**Wait, what?**

Every so often, I like to code up something random. I think of it as a productive way to expand my technical abilities, and although I don't have any concrete evidence, I figure it probably gives me a broader base against which to think about problems in other areas. So, as a weekend project, I thought it might be challenging to teach myself something about image processing. The field of "computer vision" is evolving rapidly, and I didn't (still don't) know a thing about it. I initially thought it would be cool to build something that could identify features of a face... geometry detection. But after reading a bit about it, I found out that almost every modern method of doing this is based on computing geometry from detected edges in the image. And, so clicking a few Wikipedia links, I realized I needed first to learn about edge detection.

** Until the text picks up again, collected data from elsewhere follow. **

(** ** The console summary *)

Lemma filter_improvements_sorted64 (t : float)
    (l : list Binary64.regression_info) :
  (0 <=? t)%float = true ->
  Forall (Binary64.built_at t) l -> Forall Binary64.is_number l ->
  StronglySorted Binary64.key_le l ->
  StronglySorted
    (fun a b => (Binary64.percentageChange a
                 <=? Binary64.percentageChange b)%float = true)
    (List.filter Binary64.isImprovement l).
Proof.
  intros Ht Hb Hn Hs. induction Hs as [| a l Hs IH Ha]; simpl; [constructor |].
  apply Forall_cons in Hb as [Hba Hbl]. apply Forall_cons in Hn as [Hna Hnl].
  destruct (Binary64.isImprovement a) eqn:Eia; [| apply IH; assumption].
  constructor; [apply IH; assumption |].
  apply Forall_forall. intros b Hb.
  apply list_elem_of_In, filter_In in Hb as [Hb Eib].
  apply list_elem_of_In in Hb.
  rewrite Forall_forall in Ha, Hbl, Hnl.
  specialize (Ha b Hb). specialize (Hbl b Hb). specialize (Hnl b Hb).
  apply key_le_spec64 in Ha as [_ Hle]; [| exact Hna | exact Hnl].
  destruct (built_at_flags64 t a Ht Hba) as (Hxa & _).
  destruct (built_at_flags64 t b Ht Hbl) as (Hxb & _).
  assert (Binary64.isRegression a = false) as Era
    by (destruct (Binary64.isRegression a);
        [exfalso; apply Hxa; auto | reflexivity]).
  assert (Binary64.isRegression b = false) as Erb
    by (destruct (Binary64.isRegression b);
        [exfalso; apply Hxb; auto | reflexivity]).
  rewrite Era, Erb in Hle. specialize (Hle eq_refl).
  destruct Hba as (_ & Hia & _). destruct Hbl as (_ & Hib & _).
  rewrite Hia in Eia. rewrite Hib in Eib.
  destruct (leb_number _ _ Ht) as [_ Hnt].
  unfold Binary64.is_number in Hna, Hnl.
  revert Ht Hle Eia Eib. in_Z.
  rewrite !Z.leb_le, !Z.ltb_lt. lia.
Qed.
(** * Reddit lead extraction (scripts/get-reddit-leads.py)

    A shallow embedding of the script and the properties of its text cleaner,
    its deindexer, its per-row lead locator and its orchestrator.

    Modelling choices, once for the whole file:
    - a Python value obtained from [json.loads] is a [value]; JSON numbers are
      integers ([VInt]): every test the script makes on a number (truth value,
      [isinstance], [in], hashing) reads a fractional number as it reads an
      integer;
    - a [str] is a Rocq [string], one character after the other; [\s],
      [\w], [\d] and [str.strip] are the ASCII parts of Python's classes
      (code points beyond 127 belong to none of them here);
    - [str.isdigit] and [int] are the interpreter's own: what they accept
      depends on the Unicode tables and on the interpreter's limit on integer
      conversion.  They are taken as given ([interpreter]) and the properties
      hold for every interpreter; [cpython] is CPython 3.11, for the sample
      inputs;
    - a [dict] is an association list in insertion order, a key occurring at
      most once in the dicts Python builds;
    - a raised exception is a [Raise e] result; the SQLite connection, zlib,
      the UTF-8 decoder and [json.loads] are library code, given by what they
      return or raise. *)

From Stdlib Require Import List String Ascii ZArith Arith Bool Lia.
From Stdlib Require Import Sorting.Sorted Sorting.Permutation Relations OrdersEx.
From Stdlib Require Import RelationClasses.
Import ListNotations.

Local Open Scope string_scope.
Local Open Scope list_scope.

(** ** Python values and exceptions *)

#[local] Set Warnings "-register-all".

Inductive value : Type :=
| VNone
| VBool (b : bool)
| VInt (n : Z)
| VStr (s : string)
| VList (items : list value)
| VDict (items : list (string * value)).

(** A dict, in insertion order. *)
Definition dict : Type := list (string * value).
(** * Moltblox flowcharts generator: docs/generate_flowcharts_pdf.py

    A shallow embedding of the script that assembles the four-page
    "Moltblox flowcharts" story out of reportlab primitives and hands it
    to [doc.build].

    - Python values are Rocq data: [str] is [string], [int] is [Z] (list
      positions and lengths are [nat]), a list is a [list], a tuple is a
      product, [None] is [option].
    - reportlab's flowables ([Paragraph], [Spacer], [Table], [PageBreak])
      are the constructors of [Flowable]: the script only builds them, the
      library interprets them.
    - Lengths in points are [float]s in the source.  They are kept as the
      expressions the source writes ([2.8 * inch], [PAGE_W - 1.2 * inch]):
      [Num] records the arithmetic and never rounds.
    - [story.append(x)] is explicit state passing on the story; an index
      into a list is fallible and raises [IndexError].
    - The calls that leave the script ([os.path], [doc.build],
      [os.path.getsize], [print]) run in the monad [M] over a [World]; the
      library and the operating system are the variables of the section
      [Script], so every property holds whatever they do.
    - [script] takes the constructors of reportlab, [os.path.abspath] and
      [print] to return; [script_e] is the same module with every outside
      call able to raise and recorded in a trace.  The two agree when only
      [doc.build] and [os.path.getsize] raise ([faultless_run_agrees]). *)

From Stdlib Require Import ZArith QArith String Ascii DecimalString Bool Arith Lia List.
From Stdlib Require DecimalN DecimalPos.
Import ListNotations.

Open Scope string_scope.
Open Scope list_scope.
Open Scope nat_scope.

(** ** Python helpers *)

(** The line feed of the source's ['\n'] and the double quote of its
    markup attributes. *)
Definition nl : string := String (ascii_of_nat 10) EmptyString.
Definition dq : string := String (ascii_of_nat 34) EmptyString.

(** ['\u2194'], the left right arrow, in UTF-8. *)
Definition harr : string :=
  String "226"%char (String "134"%char (String "148"%char EmptyString)).

(** [s.replace(old, new)] for a one-character [old]. *)
Fixpoint str_replace (old : ascii) (new : string) (s : string) : string :=
  match s with
  | EmptyString => EmptyString
  | String c s' =>
      if Ascii.eqb c old then new ++ str_replace old new s'
      else String c (str_replace old new s')
  end.

(** [s[n:]] *)
Fixpoint str_from (n : nat) (s : string) : string :=
  match n, s with
  | O, _ => s
  | S n', String _ s' => str_from n' s'
  | S _, EmptyString => EmptyString
  end.

(** [sep.join(parts)] *)
Definition str_join (sep : string) (parts : list string) : string :=
  String.concat sep parts.

(** [range(n)], [range(start, stop, step)] and [enumerate(l)]. *)
Definition range (n : nat) : list nat := seq 0 n.

Fixpoint range_from (fuel start stop step : nat) : list nat :=
  match fuel with
  | O => []
  | S fuel' =>
      if start <? stop then start :: range_from fuel' (start + step) stop step
      else []
  end.

Definition range3 (start stop step : nat) : list nat :=
  range_from stop start stop step.

Definition enumerate {A : Type} (l : list A) : list (nat * A) :=
  combine (seq 0 (length l)) l.

(** ** Exceptions and results *)

Inductive Exn : Type :=
| IndexError
| OSError (msg : string)
| LibraryError (msg : string).

Inductive Result (A : Type) : Type :=
| Ok (a : A)
| Raise (e : Exn).

Arguments Ok {A} a.
Arguments Raise {A} e.

Definition rbind {A B : Type} (r : Result A) (k : A -> Result B) : Result B :=
  match r with
  | Ok a => k a
  | Raise e => Raise e
  end.

(** [l[i]] *)
Definition index {A : Type} (l : list A) (i : nat) : Result A :=
  match nth_error l i with
  | Some a => Ok a
  | None => Raise IndexError
  end.
(** Fetches historical price data for a specific date from CoinGecko. *)
Definition get_historical_price (net : string -> reply History.t)
    (coin_id : option string) (date_str : string) : M (option float) :=
  match fromisoformat (Py.replace date_str "Z" "+00:00") with
  | Raises (ValueError _) =>
      rprint ("[bold red]Error:[/bold red] Invalid date format: " ++ date_str ++
              ". Please use YYYY-MM-DD HH:MM:SS format.") ;;
      ret None
  | Raises e => raise e
  | Returns dt =>
      let formatted_date := strftime "%d-%m-%Y" dt in
      let url := "https://api.coingecko.com/api/v3/coins/" ++ Py.str_opt coin_id ++
                 "/history?date=" ++ formatted_date in
      try_except
        (response <- requests_get net url ;;
         raise_for_status response ;;
         data <- response_json response ;;
         let market_data := get_default (History.market_data data) History.no_market in
         current_price <- method_get market_data
                            (fun d => get_default (History.current_price d) Coin.no_price) ;;
         price_usd <- method_get current_price (fun d => get (price_usd d)) ;;
         match price_usd with
         | None =>
             rprint ("[bold yellow]Warning:[/bold yellow] No price data available for " ++
                     Py.str_opt coin_id ++ " on " ++ formatted_date ++ ".") ;;
             ret None
         | Some p => ret (Some p)
         end)
        (fun e =>
           match e with
           | HTTPError _ =>
               Some (response <- read_response (bound_response net url) ;;
                     rprint ("[bold red]HTTP Error:[/bold red] " ++ str_exn e ++
                             " - " ++ text response) ;;
                     ret None)
           | ConnectionError _ =>
               Some (rprint ("[bold red]Network Error:[/bold red] Could not connect to CoinGecko. " ++
                             str_exn e) ;;
                     ret None)
           | TimeoutError _ =>
               Some (rprint ("[bold red]Error:[/bold red] Request timed out connecting to CoinGecko. " ++
                             str_exn e) ;;
                     ret None)
           | RequestException _ =>
               Some (rprint ("[bold red]Error:[/bold red] An error occurred during the request: " ++
                             str_exn e) ;;
                     ret None)
           | SystemExit _ => None
           | _ =>
               Some (rprint ("[bold red]An unexpected error occurred:[/bold red] " ++
                             str_exn e) ;;
                     ret None)
           end)
  end.

(** Calculates the return percentage from historical price to ATH.  The
    all-time high is the dictionary's entry, which may be [None]; the division
    is then a [TypeError]. *)
Definition calculate_return_percentage (ath_price : option float)
    (historical_price : float) : M (option float) :=
  if PrimFloat.eqb historical_price 0%float then
    rprint "[bold red]Error:[/bold red] Historical price is zero, cannot calculate return." ;;
    ret None
  else
    match ath_price with
    | Some ath_price =>
        ret (Some (((ath_price / historical_price) - 1) * 100)%float)
    | None =>
        raise (TypeError "unsupported operand type(s) for /: 'NoneType' and 'float'")
    end.

(** The text [display_results] puts in its panel ([content]). *)
Definition report_content (token_data : token_data)
    (historical_price return_percentage : option float)
    (input_date : option string) : string :=
  let ath_price_str :=
    match ath_usd token_data with
    | Some p => "$" ++ Fmt.format_f 8 p
    | None => "[yellow]N/A[/yellow]"
    end in
  let content :=
    "[bold]Name:[/bold] " ++ Py.str_opt (name token_data) ++ Py.nl ++
    "[bold]Symbol:[/bold] " ++ symbol token_data ++ Py.nl ++
    "[bold]Contract Address:[/bold] [cyan]" ++ contract_address token_data ++
    "[/cyan]" ++ Py.nl ++
    "--------------------" ++ Py.nl ++
    "[bold]ATH Price (USD):[/bold] [green]" ++ ath_price_str ++ "[/green]" ++ Py.nl ++
    "[bold]ATH Date:[/bold] " ++ ath_date token_data ++ Py.nl ++
    "--------------------" ++ Py.nl ++
    "[bold]CoinGecko Listing Date:[/bold] " ++ genesis_date token_data ++
    " [italic](Note: Not blockchain creation date)[/italic]" in
  match historical_price, input_date with
  | Some historical_price, Some input_date =>
      if Py.truthy input_date then
        content ++
        (Py.nl ++ "--------------------" ++ Py.nl ++
         "[bold]Historical Price (USD) on " ++ input_date ++ ":[/bold] [green]$" ++
         Fmt.format_f 8 historical_price ++ "[/green]") ++
        match return_percentage with
        | Some return_percentage =>
            Py.nl ++ "[bold]Return from " ++ input_date ++ " to ATH:[/bold] [green]" ++
            Fmt.format_f 2 return_percentage ++ "%[/green]"
        | None => ""
        end
      else content
  | _, _ => content
  end.

(** Displays the fetched token data and historical price info in a rich
    Panel. *)
Definition display_results (token_data : option token_data)
    (historical_price return_percentage : option float)
    (input_date : option string) : M unit :=
  match token_data with
  | None =>
      rprint "[bold red]Failed to retrieve token data.[/bold red] Cannot display results."
  | Some token_data =>
      emit (ConsoleRule "[bold blue]Results[/bold blue]") ;;
      emit (PrintPanel
              (report_content token_data historical_price return_percentage input_date)
              ("Token Information: " ++ Py.str_opt (name token_data))
              "Data from CoinGecko")
  end.

(** [Prompt.ask(question, default=default)]: the default for an empty line,
    otherwise the line the user typed, stripped of surrounding blanks. *)
Definition Prompt_ask (question : string) (default : option string)
    (typed : string) : M string :=
  emit (PromptAsk question default) ;;
  match typed, default with
  | EmptyString, Some d => ret d
  | _, _ => ret (Py.strip typed)
  end.

(** [sys.exit(code)] *)
Definition sys_exit {A : Type} (code : Z) : M A := raise (SystemExit code).

(** What the script meets when it runs: the two lines the user types and
    the provider behind the two endpoints. *)
Record world : Type := mk_world {
  typed_address : string;
  typed_date : string;
  contract_endpoint : string -> reply Coin.t;
  history_endpoint : string -> reply History.t
}.

(** The body run under [if __name__ == "__main__"]. *)
Definition main (w : world) : M unit :=
  emit (ConsoleRule "[bold magenta]Solana Token ATH Checker[/bold magenta]") ;;
  contract_address <- Prompt_ask "[bold]Enter the Solana Contract Address[/bold]"
                        None (typed_address w) ;;
  if negb (Py.truthy contract_address) || (Py.len contract_address <? 32)
     || (45 <? Py.len contract_address)
  then
    rprint "[bold red]Error:[/bold red] Invalid contract address format entered." ;;
    sys_exit 1
  else
    let contract_address := Py.lower (Py.strip contract_address) in
    rprint (Py.nl ++ "[grey50]Fetching data for address:[/grey50] [cyan]" ++
            contract_address ++ "[/cyan]") ;;
    emit (ConsoleStatus "[bold green]Calling CoinGecko API...") ;;
    token_data <- get_token_data (contract_endpoint w) contract_address ;;
    match token_data with
    | Some td =>
        display_results (Some td) None None None ;;
        date_input <- Prompt_ask
          "[bold]Enter a date and time to check historical price (YYYY-MM-DD HH:MM:SS)[/bold]"
          (Some "2023-01-01 00:00:00") (typed_date w) ;;
        try_except
          (lift (fromisoformat (Py.replace date_input " " "T")) ;;
           emit (ConsoleStatus "[bold green]Fetching historical price...") ;;
           historical_price <- get_historical_price (history_endpoint w)
                                 (coin_id td) date_input ;;
           match historical_price with
           | Some hp =>
               return_percentage <- calculate_return_percentage (ath_usd td) hp ;;
               display_results (Some td) (Some hp) return_percentage (Some date_input)
           | None => rprint "[yellow]Could not fetch historical price data.[/yellow]"
           end)
          (fun e =>
             match e with
             | ValueError _ =>
                 Some (rprint "[bold red]Error:[/bold red] Invalid date format. Please use YYYY-MM-DD HH:MM:SS.")
             | _ => None
             end)
    | None =>
        rprint (Py.nl ++ "[yellow]Could not display results due to errors during data fetching.[/yellow]")
    end ;;
    rprint (Py.nl ++ "[grey50]Script finished.[/grey50]").

(** The status the process ends with: 0 when [main] runs to its end, the
    argument of [sys.exit], and 1 for any other exception that escapes. *)
Definition exit_code (r : M unit) : Z :=
  match snd r with
  | Returns _ => 0
  | Raises (SystemExit c) => c
  | Raises _ => 1
  end.

(** The requests the script sent. *)
Fixpoint requests_of (t : list event) : list string :=
  match t with
  | [] => []
  | HttpGet u :: t' => u :: requests_of t'
  | _ :: t' => requests_of t'
  end.

(** The questions the script asked. *)
Fixpoint prompts_of (t : list event) : list string :=
  match t with
  | [] => []
  | PromptAsk q _ :: t' => q :: prompts_of t'
  | _ :: t' => prompts_of t'
  end.


(** The record the function builds from a document. *)
Definition extracted (j : Coin.t) (contract_address : string) (p : float)
    (formatted_ath_date formatted_genesis_date : string) : token_data :=
  {| name := get_default (Coin.name j) "N/A";
     symbol := match get_default (Coin.symbol j) "N/A" with
               | Some s => if Py.truthy s then Py.upper s else "N/A"
               | None => "N/A"
               end;
     ath_usd := Some p;
     ath_date := formatted_ath_date;
     genesis_date := formatted_genesis_date;
     contract_address := contract_address;
     coin_id := get (Coin.id j) |}.

(** The two request addresses. *)
Definition contract_url (contract_address : string) : string :=
  "https://api.coingecko.com/api/v3/coins/solana/contract/" ++ contract_address.

Definition history_url (coin_id : option string) (dt : datetime) : string :=
  "https://api.coingecko.com/api/v3/coins/" ++ Py.str_opt coin_id ++
  "/history?date=" ++ Py.fmt_0d 2 (day dt) ++ "-" ++ Py.fmt_0d 2 (month dt) ++
  "-" ++ Py.fmt_0d 4 (year dt).



(** The rewriting [main] applies to the date before it checks it: each
    blank becomes a [T]. *)
Definition blank_to_T (c : ascii) : ascii :=
  if Ascii.eqb c " " then "T"%char else c.











(** [needle] is a piece of [text]. *)
Definition occurs_in (needle text : string) : Prop :=
  exists before after, text = before ++ needle ++ after.

(** ** Reading a displayed price back *)

(** The text before the first point, and the text after it. *)
Fixpoint cut_at_point (s : string) : string * string :=
  match s with
  | EmptyString => (EmptyString, EmptyString)
  | String c s' =>
      if Ascii.eqb c "." then (EmptyString, s')
      else let (a, b) := cut_at_point s' in (String c a, b)
  end.

(** A run of decimal digits as the number it writes, after [acc]. *)
Fixpoint read_digits (acc : Z) (s : string) : option Z :=
  match s with
  | EmptyString => Some acc
  | String c s' =>
      if Datetime.is_digit c then read_digits (acc * 10 + Datetime.digit_value c) s'
      else None
  end.

(** An unsigned decimal numeral, digits.digits, as the number it denotes. *)
Definition parse_unsigned (mag : string) : option Q :=
  let (ip, fp) := cut_at_point mag in
  match ip with
  | EmptyString => None
  | _ =>
      match read_digits 0 ip, read_digits 0 fp with
      | Some i, Some f =>
          Some (inject_Z i +
                inject_Z f / inject_Z (10 ^ Z.of_nat (String.length fp)))%Q
      | _, _ => None
      end
  end.

(** A decimal numeral with an optional minus sign. *)
Definition parse_decimal (s : string) : option Q :=
  match s with
  | String c m =>
      if Ascii.eqb c "-" then option_map Qopp (parse_unsigned m)
      else parse_unsigned s
  | EmptyString => None
  end.

(** The reading side of the round trip: the price shown as [$...] in the
    report, read back as a decimal number. *)
Definition reparse_price (shown : string) : option Q :=
  match shown with
  | String "$" body => parse_decimal body
  | _ => None
  end.

(** The price as [display_results] shows it. *)
Definition shown_price (p : float) : string := "$" ++ Fmt.format_f 8 p.

(** A computation that comes back with a value. *)
Definition returns {A : Type} (m : M A) : Prop :=
  exists t a, m = (t, Returns a).

(** ** Sample data

    A provider with one listed token, used to run the script on concrete
    input. *)
Module Sample.

Definition address : string := "So11111111111111111111111111111111111111112".

Definition coin : Coin.t :=
  Coin.mk (Val "Wrapped SOL") (Val "sol") Absent (Val "wrapped-solana")
    (Val (Coin.mk_market
            (Val (mk_usd_price (Val 2.5%float)))
            (Val (mk_usd_date (Val "2021-11-04T00:00:00.000Z"))))).


Definition history : History.t :=
  History.mk (Val (History.mk_market (Val (mk_usd_price (Val 0.5%float))))).

Definition ok {B : Type} (u : string) (j : B) : reply B :=
  Response (mk_response 200 "OK" u "{}" (Document j)).

Definition contract_provider (u : string) : reply Coin.t := ok u coin.
(** [CharField.run_validation] *)
Definition CharField_run_validation (f : Field)
  (allow_blank trim_whitespace : bool) (partial : bool) (data : input)
  : M value :=
  if CharField_is_blank trim_whitespace data then
    if negb allow_blank then lift (fail (error_messages f) "blank" [])
    else ret (VStr EmptyString)
  else Field_run_validation f partial data.

Definition run_validation (f : Field) (partial : bool) (data : input)
  : M value :=
  match cls f with
  | CharField allow_blank trim_whitespace =>
      CharField_run_validation f allow_blank trim_whitespace partial data
  | _ => Field_run_validation f partial data
  end.

(** [ListField.__init__]: the child's source is reset and the child is
    bound under the empty name; the length limits become validators. *)
Definition with_source (f : Field) (s : option string) : Field :=
  {| cls := cls f; required := required f; allow_null := allow_null f;
     default := default f; source := s; validators := validators f;
     error_messages := error_messages f |}.

Definition new_ListField (child : Field) (allow_empty : bool)
  (max_length min_length : option Z) (kw : kwargs) : Field :=
  let bound_child := with_source child (Some EmptyString) in
  Field_init
    (ListField (run_validation bound_child) (to_representation bound_child)
       allow_empty)
    ListField_default_error_messages
    (optional_validator MaxLengthValidator max_length
       ++ optional_validator MinLengthValidator min_length)%list
    kw.

(** [_UnvalidatedField], the default child of a [ListField]. *)
Definition UnvalidatedField : Field :=
  {| cls := UserField (fun data => Return data) (fun v => Return v);
     required := false; allow_null := true; default := None; source := None;
     validators := [];
     error_messages := collect_messages [] [] |}.

End Fields.

(* ===================================================================== *)
(** * binwen/serializers/serializers.py *)
(* ===================================================================== *)

Module Serializers.
Import Fields Validators.

(** ** [set_value] *)

(** The loop of [set_value] over [keys[:-1]] and the final assignment,
    on a non-empty key path. An intermediate value that is not a mapping
    cannot be assigned into: [TypeError]. *)
Fixpoint set_path (dictionary : list (string * value)) (key : string)
  (more : list string) (v : value) : result (list (string * value)) :=
  match more with
  | [] => Return (OrderedDict.set String.eqb dictionary key v)
  | key' :: more' =>
      let inner := match OrderedDict.get String.eqb dictionary key with
                   | None => Some []
                   | Some (VDict d) => Some d
                   | Some _ => None
                   end in
      match inner with
      | None => Raise TypeError
      | Some d =>
          match set_path d key' more' v with
          | Return d' =>
              Return (OrderedDict.set String.eqb dictionary key (VDict d'))
          | Raise e => Raise e
          end
      end
  end.
(** ** The claims *)

(** C2. After classification the Enums, Models and Interfaces of the build
    are each sorted by name ascending, and each is a rearrangement of what
    the loop over the types collected (nothing dropped, nothing added: the
    entries of the non-built-in interface, enum and non-root object types,
    in the order of the visit before the sort), Scalars being left as
    collected; and over one schema (keyed by the type names) and
    configuration, whatever order the types are visited in, a second run
    succeeds as well and yields the same three collections. *)
Theorem C2_collections_sorted_and_reproducible cfg o1 b1 :
  assemble' cfg o1 = Ok b1 ->
  (sorted_by_name Enum.Name (ModelBuild.Enums b1)
   /\ sorted_by_name Object.Name (ModelBuild.Models b1)
   /\ sorted_by_name Interface.Name (ModelBuild.Interfaces b1))
  /\ (exists b0,
        classify' cfg o1 = Ok b0
        /\ ModelBuild.Enums b1 ≡ₚ ModelBuild.Enums b0
        /\ ModelBuild.Models b1 ≡ₚ ModelBuild.Models b0
        /\ ModelBuild.Interfaces b1 ≡ₚ ModelBuild.Interfaces b0
        /\ ModelBuild.Scalars b1 = ModelBuild.Scalars b0
        /\ ModelBuild.Enums b0
           = build_enum <$> filter (fun d => sel_enum d) o1
        /\ Object.Name <$> ModelBuild.Models b0
           = ast.DefName
               <$> filter (fun d => sel_model (config.Schema cfg) d) o1
        /\ ModelBuild.Interfaces b0
           = build_interface <$> filter (fun d => sel_interface d) o1)
  /\ forall o2,
       keyed_by_name (config.Schema cfg) ->
       range_order (config.Schema cfg) o1 ->
       range_order (config.Schema cfg) o2 ->
       exists b2, assemble' cfg o2 = Ok b2
         /\ ModelBuild.Enums b2 = ModelBuild.Enums b1
         /\ ModelBuild.Models b2 = ModelBuild.Models b1
         /\ ModelBuild.Interfaces b2 = ModelBuild.Interfaces b1.
Proof.
  intros H1. pose proof (assemble_spec _ _ _ H1) as (_ & Hi & Hm & He & _ & Hok).
  split.
  { unfold sorted_by_name. rewrite Hi, Hm, He.
    repeat split; apply sort_Slice_sorted. }
  split.
  { destruct (assemble_Ok _ _ _ H1) as (b0 & Hc & Hb1). exists b0.
    split; [exact Hc|]. rewrite Hb1. clear Hi Hm He Hok. simpl.
    split; [apply (sort_Slice_perm Enum.Name)|].
    split; [apply (sort_Slice_perm Object.Name)|].
    split; [apply (sort_Slice_perm Interface.Name)|].
    split; [reflexivity|].
    unfold classify in Hc.
    apply classify_types_spec in Hc as (_ & Hi & Hm & He & _ & _).
    simpl in *. rewrite Hi, Hm, He. repeat split.
    rewrite <- list_fmap_compose. apply list_fmap_ext.
    intros i d _. simpl. apply object_of_Name. }
  intros o2 Hk Hr1 Hr2.
  assert (Hp : o2 ≡ₚ o1) by (unfold range_order in *; now rewrite Hr1, Hr2).
  pose proof (range_order_NoDup _ _ Hk Hr2) as Hnd.
  assert (Hok2 : Forall (fun d => is_Ok (build_object' cfg d))
            (filter (fun d => sel_model (config.Schema cfg) d) o2))
    by now rewrite Hp.
  destruct (classify_types_complete cfg o2
              {| ModelBuild.PackageName := config.Package (config.Model_ cfg);
                 ModelBuild.Interfaces := [];
                 ModelBuild.Models := [];
                 ModelBuild.Enums := [];
                 ModelBuild.Scalars := [] |} Hok2) as [b2 Hb2].
  exists (sort_build b2).
  assert (H2 : assemble' cfg o2 = Ok (sort_build b2)).
  { unfold assemble, classify. now rewrite Hb2. }
  split; [exact H2|].
  apply assemble_spec in H2 as (_ & Hi2 & Hm2 & He2 & _).
  rewrite Hi, Hm, He, Hi2, Hm2, He2.
  repeat split; apply sort_Slice_unique; try (now rewrite Hp);
    rewrite <- list_fmap_compose.
  - rewrite (list_fmap_ext _ ast.DefName) by done.
    now apply NoDup_fmap_filter.
  - rewrite (list_fmap_ext _ ast.DefName) by (intros i d _; simpl; apply object_of_Name).
    now apply NoDup_fmap_filter.
  - rewrite (list_fmap_ext _ ast.DefName) by done.
    now apply NoDup_fmap_filter.
Qed.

**Edge Detection**After some brief research, I found the Canny Edge Detection Algorithm. Although it was developed over 20 years ago (in 1986), it looks like almost all modern methods are based on, or at least acknowledge, Canny's ideas, and it seems to remain one of the best methods for finding edges in an image.

**Method**As interesting as the topic is, the description of the edge method would be really boring to read as text. Not that boring is a problem, since the focus of the blog isn't to be interesting as much as it is to get things down on paper. But since I think I can make it more interesting, I will try to do so.

Here's a nice picture of a person playing Donkey Conga for Game Cube.

And (looking ahead to the solution), here's the edge detected version. In the rest of this post, I'll explain how I got there.

**Step 1: Noise Reduction**

Now, the first process discussed as part of the Canny detector is a noise-reduction stage. To do this, I simply reduced the color space to greyscale. Since I'm not an expert in the field, I just picked a random formula from the internet that I thought looked good. It is:

my $grey = byte(77/256 * $red + 150/256 * $green + 29/256 * $blue)

Having done this, I then sought to blur the image. Thankfully, wikipedia provided a suggested blur filter, which would be to use a convolution with the image (A) and the square matrix below. Since the PDL (Perl Data Language) library provides a function for a 2d convolution, this was actually remarkably easy.

As a side note, I did find a few papers suggesting that using a different color space will make it way easier to detect skin, but I thought it might be better to build a generic detector first, then specialize the program later if I wanted to work on face geometry.

This yielded a greyscale, slightly blurry version of the original picture, seen here:

**Step 2: Gradient Detection**

Next, I attempt to find the actual edges by finding the intensity gradient of the image. This is very easy,, I just find the delta-intensity between each pixel in the North-South and East-West directions. In the images below, areas of high gradient (high first derivative) have higher intensity values (they are whiter). As you can see, the NS edges are primarily horizontal and the EW edges are primarily vertical. Here's the gradients in the North-South (NS) direction.

And here's the gradients in the East-West (EW) direction.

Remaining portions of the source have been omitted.